Income taxes to Encourage Investment

Primary Principle – Taxes should be used primarily to fund government operations and not for economic incentives. Too often breaks have unintended consequences and fail to stimulate the economy.

Personal Income Tax

Eliminate AMT and all tax attributes. Tax credits pertaining to instance those for race horses benefit the few in the expense among the many.

Eliminate deductions of charitable contributions. So here is one tax payer subsidize another’s favorite charity?

Reduce the youngster deduction to a max of three of their own kids. The country is full, encouraging large families is carry.

Keep the deduction of home mortgage interest. Buying a home strengthens and adds resilience to the economy. In case the mortgage deduction is eliminated, as the President’s council suggests, the country will see another round of foreclosures and interrupt the recovery of durable industry.

Allow deductions for expenses and interest on so to speak .. It is advantageous for the government to encourage education.

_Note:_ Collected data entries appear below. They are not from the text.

(** X18.  [SwitchGoroutine] to a goroutine id other than -1, on a process
    whose goroutines have to be enumerated ([parseG] handing back goroutines
    bound to no thread): when it returns nil, the selected goroutine has the
    id asked for, and either the current thread is now the thread that runs
    that goroutine, or the current thread is the one it was. *)
Theorem SwitchGoroutine_selects (gid : Z) (p p' : Process) :
  allGCache p = None ->
  (forall a g, parseG (CurrentThread p) a true (tracee p) = Ok g -> thread g = None) ->
  gid <> -1 ->
  SwitchGoroutine gid p = Done (Ok tt) p' ->
  exists g,
    SelectedGoroutine p' = Some g /\ Id g = gid /\
    (GetG (CurrentThread p') (tracee p') = Ok g \/
     CurrentThread p' = CurrentThread p).
Proof.
  intros Hcache Hparse Hgid. unfold SwitchGoroutine, mbind, M_bind, bind.
  destruct (FindGoroutine gid p) as [[og|e] p1| |] eqn:Hfind; try discriminate.
  destruct (FindGoroutine_frame gid p p1 _ Hfind) as (HC & HS & HT & HW).
  destruct (FindGoroutine_found gid p p1 og Hgid Hfind)
    as (r & g & Hinfo & -> & Hid & Hin).
  destruct (thread g) as [tid|] eqn:Hth.
  - destruct (GoroutinesInfo_fresh_slots p p1 r Hcache Hinfo g Hin) as (ptr & j & Hat).
    destruct (goroutine_at_bound p ptr j g tid Hparse Hat Hth)
      as ([th Htid] & g' & Hg' & Hid').
    rewrite SwitchThread_unfold, HT, Htid, HW, Hg'. intros [= <-]. simpl.
    exists g'. split; [reflexivity|]. split; [congruence|]. left.
    rewrite HW. exact Hg'.
  - unfold modify. intros [= <-]. simpl. exists g. auto.
Qed.

(** X19.  A [SwitchGoroutine] that fails -- the enumeration failed, the id is
    unknown, or the goroutine's thread is no longer in the table -- has
    switched nothing: current thread, selected goroutine and threads are what
    they were. *)
Theorem SwitchGoroutine_failure (gid : Z) (p p' : Process) (e : error) :
  SwitchGoroutine gid p = Done (Err e) p' ->
  CurrentThread p' = CurrentThread p /\
  SelectedGoroutine p' = SelectedGoroutine p /\
  Threads p' = Threads p.
Proof.
  unfold SwitchGoroutine, mbind, M_bind, bind.
  destruct (FindGoroutine gid p) as [[og|e0] p1| |] eqn:Hfind; try discriminate.
  - destruct (FindGoroutine_frame gid p p1 _ Hfind) as (HC & HS & HT & HW).
    destruct og as [g|]; [|discriminate].
    destruct (thread g) as [tid|]; [|discriminate].
    rewrite SwitchThread_unfold.
    destruct (Threads p1 !! tid); [discriminate|].
    intros [= <- <-]. auto.
  - intros [= <- <-].
    destruct (FindGoroutine_frame gid p p1 _ Hfind) as (HC & HS & HT & HW). auto.
Qed.

(** X20.  [ConvertEvalScope] for a goroutine that is found, with the stack
    [GoroutineStacktrace] returns: a frame at or above the length of the stack
    is refused with "Frame %d does not exist in goroutine %d"; a frame within
    the stack gives the scope of that frame, on the goroutine's thread or, if
    it has none, on the current thread; a negative frame indexes the stack
    out of range. *)
Theorem ConvertEvalScope_frames (gid frame : Z) (p p1 p2 : Process) (g : G)
    (locs : list Stackframe) :
  FindGoroutine gid p = Done (Ok (Some g)) p1 ->
  GoroutineStacktrace g frame p1 = Done (Ok locs) p2 ->
  (Z.of_nat (length locs) <= frame ->
     ConvertEvalScope gid frame p =
       Done (Err (Errorf "Frame %d does not exist in goroutine %d"
                    [ArgInt frame; ArgInt gid])) p2) /\
  (0 <= frame < Z.of_nat (length locs) ->
     exists loc,
       locs !! Z.to_nat frame = Some loc /\
       ConvertEvalScope gid frame p =
         Done (Ok {| ScopeThread := default (CurrentThread p) (thread g);
                     ScopePC := FramePC loc; ScopeCFA := FrameCFA loc |}) p2) /\
  (frame < 0 -> ConvertEvalScope gid frame p = Panic).
Proof.
  intros Hfind Hstack.
  destruct (FindGoroutine_frame gid p p1 _ Hfind) as (HC & _).
  assert (Hunfold : ConvertEvalScope gid frame p =
    if Z.of_nat (length locs) <=? frame
    then Done (Err (Errorf "Frame %d does not exist in goroutine %d"
                      [ArgInt frame; ArgInt gid])) p2
    else match (if frame <? 0 then None else locs !! Z.to_nat frame) with
         | Some loc =>
             Done (Ok {| ScopeThread := default (CurrentThread p) (thread g);
                         ScopePC := FramePC loc; ScopeCFA := FrameCFA loc |}) p2
         | None => Panic
         end).
  { unfold ConvertEvalScope, mbind, M_bind, bind, get. rewrite Hfind, Hstack, HC.
    destruct (Z.of_nat (length locs) <=? frame); [reflexivity|].
    unfold or_panic. destruct (if frame <? 0 then None else locs !! Z.to_nat frame);
      reflexivity. }
  rewrite Hunfold. split; [|split].
  - intros Hge. apply Z.leb_le in Hge. rewrite Hge. reflexivity.
  - intros [H0 Hlt].
    destruct (lookup_lt_is_Some_2 locs (Z.to_nat frame) ltac:(lia)) as [loc Hloc].
    exists loc. split; [exact Hloc|].
    rewrite (proj2 (Z.leb_gt _ _)) by lia.
    rewrite (proj2 (Z.ltb_ge _ _)) by lia. rewrite Hloc. reflexivity.
  - intros Hneg.
    rewrite (proj2 (Z.leb_gt _ _)) by lia.
    rewrite (proj2 (Z.ltb_lt _ _)) by lia. reflexivity.
Qed.

(** ** Stops and exits *)

(** X21.  [handleBreakpointOnThread] accepts a trap on a thread of the table
    in three cases only, and then answers with that thread: the thread is
    latched on a breakpoint; a manual stop was requested; or the thread is
    inside [runtime.breakpoint], and it has been stepped twice. *)
Theorem handleBreakpointOnThread_accepts (id r : Z) (p p' : Process) :
  handleBreakpointOnThread id p = Done (Ok r) p' ->
  r = id /\ is_Some (Threads p !! id) /\
  exists p1 th,
    SetCurrentBreakpoint id p = Done (Ok tt) p1 /\
    Threads p1 !! id = Some th /\
    ((CurrentBreakpoint th <> None /\ p' = p1) \/
     (CurrentBreakpoint th = None /\ halt p1 = true /\ p' = p1) \/
     (CurrentBreakpoint th = None /\ halt p1 = false /\
      exists pc fn,
        Thread_PC id (tracee p1) = Ok pc /\ PCToFunc pc = Some fn /\
        Name fn = "runtime.breakpoint"%string /\
        (Thread_Step id;; Thread_Step id) p1 = Done (Ok tt) p')).
Proof.
  unfold handleBreakpointOnThread, mbind, M_bind, bind, get, deref, reads.
  destruct (Threads p !! id) as [th0|]; [|discriminate].
  destruct (SetCurrentBreakpoint id p) as [[[]|e] p1| |]; try discriminate.
  destruct (Threads p1 !! id) as [th|] eqn:Hth; [|discriminate].
  case_bool_decide as Hbp; simpl.
  - intros [= <- <-]. split; [reflexivity|]. split; [eauto|].
    exists p1, th. auto.
  - assert (Hnil : CurrentBreakpoint th = None).
    { destruct (CurrentBreakpoint th); [discriminate Hbp|reflexivity]. }
    destruct (halt p1) eqn:Hhalt.
    + intros [= <- <-]. split; [reflexivity|]. split; [eauto|].
      exists p1, th. auto 10.
    + destruct (Thread_PC id (tracee p1)) as [pc|e] eqn:Hpc; [|discriminate].
      destruct (PCToFunc pc) as [fn|] eqn:Hfn; [|discriminate].
      destruct (String.eqb (Name fn) "runtime.breakpoint") eqn:Hname; [|discriminate].
      apply String.eqb_eq in Hname.
      destruct (Thread_Step id p1) as [[[]|e] p2| |] eqn:Hs1; try discriminate.
      destruct (Thread_Step id p2) as [[[]|e] p3| |] eqn:Hs2; try discriminate.
      intros [= <- <-]. split; [reflexivity|]. split; [eauto|].
      exists p1, th. split; [reflexivity|]. split; [exact Hth|].
      right. right. split; [exact Hnil|]. split; [exact Hhalt|].
      exists pc, fn. rewrite Hs1. auto.
Qed.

Allow 100% deduction of medical costs and insurance plan. In business one deducts the cost of producing goods. The cost of labor is in part the repair off ones fitness.

Increase the tax rate to 1950-60s confiscatory levels, but allow liberal deductions for “investments in America”. Prior for the 1980s the income tax code was investment oriented. Today it is consumption oriented. A consumption oriented economy degrades domestic economic health while subsidizing US trading spouse. The stagnating economy and the ballooning trade deficit are symptoms of consumption tax policies.

Eliminate 401K and IRA programs. All investment in stocks and bonds should be deductable in support taxed when money is withdrawn out from the investment advertises. The stock and bond markets have no equivalent for the real estate’s 1031 exchange. The 1031 real estate exemption adds stability on the real estate market allowing accumulated equity to use for further investment.

(Notes)

GDP and Taxes. Taxes can only be levied for a percentage e file of income tax return in india GDP. Quicker GDP grows the greater the government’s ability to tax. More efficient stagnate economy and the exporting of jobs along with the massive increase owing money there is limited way united states will survive economically without a massive trend of tax profits. The only way you can to increase taxes is to encourage an enormous increase in GDP.

Encouraging Domestic Investment. Through the 1950-60s taxes rates approached 90% for top level income earners. The tax code literally forced great living earners to “Invest in America”. Such policies of deductions for pre paid interest, funding limited partnerships and other investments against earned income had the twin impact of growing GDP while providing jobs for the growing middle class. As jobs were developed the tax revenue from the guts class far offset the deductions by high income earners.

Today much of the freed income around the upper income earner has left the country for investments in China and the EU in the expense of this US financial system. Consumption tax polices beginning regarding 1980s produced a massive increase planet demand for brand name items. Unfortunately those high luxury goods were too often manufactured off shore. Today capital is fleeing to China and India blighting the manufacturing sector of the US and reducing the tax base at a time full when debt and an aging population requires greater tax revenues.

The changes above significantly simplify personal income duty. Except for making up investment profits which are taxed from a capital gains rate which reduces annually based on the length of your capital is invested the amount of forms can be reduced any couple of pages.